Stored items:
(** * KingDB: the database handle (interface/kingdb.cc)

    A shallow embedding of [KingDB::Get], [Put], [PutChunk],
    [PutChunkValidSize], [Delete], [NewSnapshot] and [NewIterator].

    - [uint64_t] values are integers in [Z]; every arithmetic operation of
      the source is followed by [wrap64], its reduction modulo 2^64.
    - The thread-local storages ([ts_compression_enabled_], [ts_offset_],
      the compressor's running size, the CRC32 stream) are finite maps from
      the writer's thread id to the stored value.
    - The write buffer [wb_] and the storage engine [se_] are collaborators
      whose code lives elsewhere: they are operations on an abstract
      [World], and every call made to them is appended to a call history.
    - A call through a null pointer and a read through a pointer to a
      deleted object are outcomes of their own ([Outcome]), with the handle
      as the call had left it by then; no later step of the call is taken. *)

From Stdlib Require Import ZArith List String Bool Lia.
From Stdlib Require Import Strings.Byte.
From stdpp Require Import base option list gmap.
Import ListNotations.

#[local] Open Scope Z_scope.

(** ** Unsigned 64-bit arithmetic *)

Definition wrap64 (x : Z) : Z := x mod 2 ^ 64.

Definition u64_add (a b : Z) : Z := wrap64 (a + b).
Definition u64_sub (a b : Z) : Z := wrap64 (a - b).
Definition u64_neg (a : Z) : Z := wrap64 (- a).

(** ** Status *)

(** Modelled from the spec: the [Status] class, which status.h declares; it
    is a tagged result carrying one of OK, NotFound, DeleteOrder, IOError,
    InvalidArgument plus a message. *)
Inductive StatusCode : Type :=
  | kOK | kNotFound | kDeleteOrder | kInvalidArgument | kIOError.

Record Status : Type := mkStatus { code : StatusCode; message : string }.

Module StatusOps.
Definition OK : Status := mkStatus kOK "".
Definition NotFound (msg : string) : Status := mkStatus kNotFound msg.
Definition DeleteOrder (msg : string) : Status := mkStatus kDeleteOrder msg.
Definition InvalidArgument (msg : string) : Status := mkStatus kInvalidArgument msg.
Definition IOError (msg : string) : Status := mkStatus kIOError msg.

Definition IsOK (s : Status) : bool :=
  match code s with kOK => true | _ => false end.
Definition IsNotFound (s : Status) : bool :=
  match code s with kNotFound => true | _ => false end.
Definition IsDeleteOrder (s : Status) : bool :=
  match code s with kDeleteOrder => true | _ => false end.
End StatusOps.
Import StatusOps.

(** ** ByteArray *)

(** Modelled from the spec: the [ByteArray] classes, which another header
    declares; a byte array is a sized byte region with an adjustable logical
    start offset, [data()] points [offset] bytes into the region and
    [size()] is the length left from there.  A simple byte array is a
    non-owning window, a shared allocated one owns a heap buffer. *)
Inductive Ownership : Type :=
  | CallerBuffer          (* whatever array type the caller handed in *)
  | SimpleWindow          (* SimpleByteArray: borrowed, non-owning *)
  | SharedAllocated.      (* SharedAllocatedByteArray: owns its bytes *)

Record ByteArray : Type := mkByteArray {
  data_ : list byte;      (* memory reachable from the base pointer *)
  size_ : Z;
  offset_ : Z;
  ownership : Ownership
}.

Module ByteArrayOps.
Definition data (b : ByteArray) : list byte :=
  drop (Z.to_nat (offset_ b)) (data_ b).
Definition size (b : ByteArray) : Z := u64_sub (size_ b) (offset_ b).
Definition set_offset (off : Z) (b : ByteArray) : ByteArray :=
  mkByteArray (data_ b) (size_ b) off (ownership b).
(** the [size()] bytes found at [data()] *)
Definition bytes (b : ByteArray) : list byte :=
  take (Z.to_nat (size b)) (data b).

Definition SimpleByteArray (p : list byte) (n : Z) : ByteArray :=
  mkByteArray p n 0 SimpleWindow.
Definition SharedAllocatedByteArray (p : list byte) (n : Z) : ByteArray :=
  mkByteArray p n 0 SharedAllocated.
End ByteArrayOps.
Import ByteArrayOps.

(** ** Options *)

Inductive CompressionType : Type := kNoCompression | kLZ4Compression.

Record DatabaseOptions : Type := mkDatabaseOptions {
  storage__maximum_chunk_size : Z;
  compression_type : CompressionType
}.

Definition is_kNoCompression (t : CompressionType) : bool :=
  match t with kNoCompression => true | kLZ4Compression => false end.

(** ** Thread-local storage *)

(** Modelled from the spec: the [ThreadStorage] class, which another header
    declares; it keeps one [uint64_t] per writer thread, zero until that
    thread first stores a value. *)
Module ThreadStorage.
Definition get (tid : nat) (ts : gmap nat Z) : Z := default 0 (ts !! tid).
Definition put (tid : nat) (v : Z) (ts : gmap nat Z) : gmap nat Z :=
  <[tid := v]> ts.
End ThreadStorage.

(** ** Snapshots and iterators *)

(** What the constructor of a read-only [StorageEngine] is given. *)
Record EngineView : Type := mkEngineView {
  view_options : DatabaseOptions;
  view_dbname : string;
  view_readonly : bool;
  view_fileids_ignore : gset Z;
  view_fileid_end : Z
}.

(** A reference to a storage engine: the live one ([se_]) or a view. *)
Inductive EngineRef : Type :=
  | LiveEngine
  | ViewEngine (v : EngineView).

Record Snapshot : Type := mkSnapshot {
  snap_options : DatabaseOptions;
  snap_dbname : string;
  snap_se_live : EngineRef;
  snap_se_readonly : EngineRef;
  snap_fileids_iterator : list Z;
  snap_snapshot_id : Z
}.

Record BasicIterator (ReadOptions : Type) : Type := mkBasicIterator {
  it_read_options : ReadOptions;
  it_snapshot : Snapshot;
  it_parent_snapshot : option Snapshot
}.
Arguments mkBasicIterator {ReadOptions}.
Arguments it_read_options {ReadOptions}.
Arguments it_snapshot {ReadOptions}.
Arguments it_parent_snapshot {ReadOptions}.

(** Result of a function that may run into undefined behaviour: a call
    through a null pointer, or a read through a pointer to a deleted
    object. *)
Inductive Outcome (A : Type) : Type :=
  | Returns (a : A)
  | NullDereference
  | UseAfterFree.
Arguments Returns {A}.
Arguments NullDereference {A}.
Arguments UseAfterFree {A}.
(** C3. [des_decrypt] is [des_encrypt]'s block transform run on the round
    keys in reversed order: the loop bodies of the two functions agree on
    every state, and so do the two functions once the keys are reversed. *)
Theorem des_decrypt_is_reversed_encrypt :
  (∀ rks i st, decrypt_round rks i st = encrypt_round rks i st) ∧
  (∀ block rks, des_decrypt_rounds block rks = des_encrypt_rounds block rks) ∧
  (∀ block key,
     des_decrypt block key
     = generate_round_keys key ≫= λ rks, des_encrypt_rounds block (reverse rks)).
Proof.
  split; [exact decrypt_round_encrypt_round|].
  split; [exact des_decrypt_rounds_encrypt|].
  intros block key. unfold des_decrypt.
  destruct (generate_round_keys key) as [rks|]; cbn [mbind option_bind]; [|done].
  apply des_decrypt_rounds_encrypt.
Qed.

(** C4, as stated, fails: a 72-bit key and a 72-bit block are not 64 bits
    long, yet nothing is rejected.  The key schedule returns the round keys
    of the first 64 bits and the encryption returns the ciphertext of the
    truncated inputs; a 63-bit key is accepted as well. *)
Lemma wrong_lengths_not_rejected :
  length (replicate 72 false) ≠ 64%nat ∧
  generate_round_keys (replicate 72 false)
  = generate_round_keys (replicate 64 false) ∧
  des_encrypt (replicate 72 false) (replicate 72 false)
  = Some (bits_of_Z 64 0x8CA64DE9C1B123A7) ∧
  length (replicate 63 false) ≠ 64%nat ∧
  is_Some (generate_round_keys (replicate 63 false)) ∧
  ¬ (∀ key, length key ≠ 64%nat → generate_round_keys key = None) ∧
  ¬ (∀ block key, length block ≠ 64%nat → des_encrypt block key = None).
Proof.
  split; [vm_compute; discriminate|].
  split; [vm_compute; reflexivity|].
  split; [vm_compute; reflexivity|].
  split; [vm_compute; discriminate|].
  split; [vm_compute; eexists; reflexivity|].
  split.
  - intros H. specialize (H (replicate 72 false)). vm_compute in H.
    specialize (H ltac:(discriminate)). discriminate H.
  - intros H. specialize (H (replicate 72 false) (replicate 64 false)).
    vm_compute in H. specialize (H ltac:(discriminate)). discriminate H.
Qed.

(** C4, amended.  No length is checked and no failure is reported: a key or
    block of more than 64 bits, a sequence of more than 16 round keys and a
    round key of more than 48 bits are all accepted, and the result is the
    one computed from the first 64 bits, the first 16 round keys and the
    first 48 bits of each. *)
Theorem longer_inputs_truncated key block rks :
  (64 ≤ length key)%nat → (64 ≤ length block)%nat →
  (16 ≤ length rks)%nat →
  Forall (λ rk, (48 ≤ length rk)%nat) (take 16 rks) →
  (∃ ks, generate_round_keys key = Some ks ∧
         generate_round_keys (take 64 key) = Some ks) ∧
  (∃ ct, des_encrypt_rounds block rks = Some ct ∧
         des_encrypt_rounds (take 64 block) (take 48 <$> take 16 rks) = Some ct) ∧
  (∃ ct, des_encrypt block key = Some ct ∧
         des_encrypt (take 64 block) (take 64 key) = Some ct).
Proof.
  intros Hk Hb Hn Hrks.
  assert (length (take 64 key) = 64%nat) as Hk' by (rewrite length_take; lia).
  assert (length (take 64 block) = 64%nat) as Hb' by (rewrite length_take; lia).
  destruct (key_schedule_64 _ Hk')
    as (st0 & st & _ & Hks & _ & _ & _ & _ & Hlen & Hall).
  assert (generate_round_keys (take 64 key) = Some (round_keys st)) as Hgen
    by (unfold generate_round_keys; by rewrite Hks).
  split; [|split].
  - exists (round_keys st). by rewrite <- generate_round_keys_take.
  - destruct (des_encrypt_rounds_total (take 64 block) (take 48 <$> take 16 rks))
      as (ct & Hct & _); [done|..].
    + rewrite length_fmap, length_take. lia.
    + apply Forall_fmap. eapply Forall_impl; [exact Hrks|].
      intros rk Hrk. unfold compose. rewrite length_take. cbv beta in Hrk. lia.
    + exists ct. by rewrite <- des_encrypt_rounds_take.
  - destruct (des_encrypt_rounds_total (take 64 block) (round_keys st))
      as (ct & Hct & _); [done..| |].
    { eapply Forall_impl; [exact Hall|]. simpl. lia. }
    exists ct. unfold des_encrypt.
    rewrite <- (generate_round_keys_take key), Hgen. cbn [mbind option_bind].
    split; [|done].
    rewrite <- (des_encrypt_rounds_take block).
    rewrite <- (des_encrypt_rounds_take (take 64 block)) in Hct.
    rewrite take_take in Hct. exact Hct.
Qed.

## TASK ITEM
Reproduce the lines above, beginning at the line with "length (replicate 72 false) ≠ 64%nat ∧" and stopping after the line with "des_encrypt (take 64", exactly as they are.

## EXERCISE SOLUTION
  length (replicate 72 false) ≠ 64%nat ∧
  generate_round_keys (replicate 72 false)
  = generate_round_keys (replicate 64 false) ∧
  des_encrypt (replicate 72 false) (replicate 72 false)
  = Some (bits_of_Z 64 0x8CA64DE9C1B123A7) ∧
  length (replicate 63 false) ≠ 64%nat ∧
  is_Some (generate_round_keys (replicate 63 false)) ∧
  ¬ (∀ key, length key ≠ 64%nat → generate_round_keys key = None) ∧
  ¬ (∀ block key, length block ≠ 64%nat → des_encrypt block key = None).
Proof.
  split; [vm_compute; discriminate|].
  split; [vm_compute; reflexivity|].
  split; [vm_compute; reflexivity|].
  split; [vm_compute; discriminate|].
  split; [vm_compute; eexists; reflexivity|].
  split.
  - intros H. specialize (H (replicate 72 false)). vm_compute in H.
    specialize (H ltac:(discriminate)). discriminate H.
  - intros H. specialize (H (replicate 72 false) (replicate 64 false)).
    vm_compute in H. specialize (H ltac:(discriminate)). discriminate H.
Qed.

(** C4, amended.  No length is checked and no failure is reported: a key or
    block of more than 64 bits, a sequence of more than 16 round keys and a
    round key of more than 48 bits are all accepted, and the result is the
    one computed from the first 64 bits, the first 16 round keys and the
    first 48 bits of each. *)
Theorem longer_inputs_truncated key block rks :
  (64 ≤ length key)%nat → (64 ≤ length block)%nat →
  (16 ≤ length rks)%nat →
  Forall (λ rk, (48 ≤ length rk)%nat) (take 16 rks) →
  (∃ ks, generate_round_keys key = Some ks ∧
         generate_round_keys (take 64 key) = Some ks) ∧
  (∃ ct, des_encrypt_rounds block rks = Some ct ∧
         des_encrypt_rounds (take 64 block) (take 48 <$> take 16 rks) = Some ct) ∧
  (∃ ct, des_encrypt block key = Some ct ∧
         des_encrypt (take 64 block) (take 64 key) = Some ct).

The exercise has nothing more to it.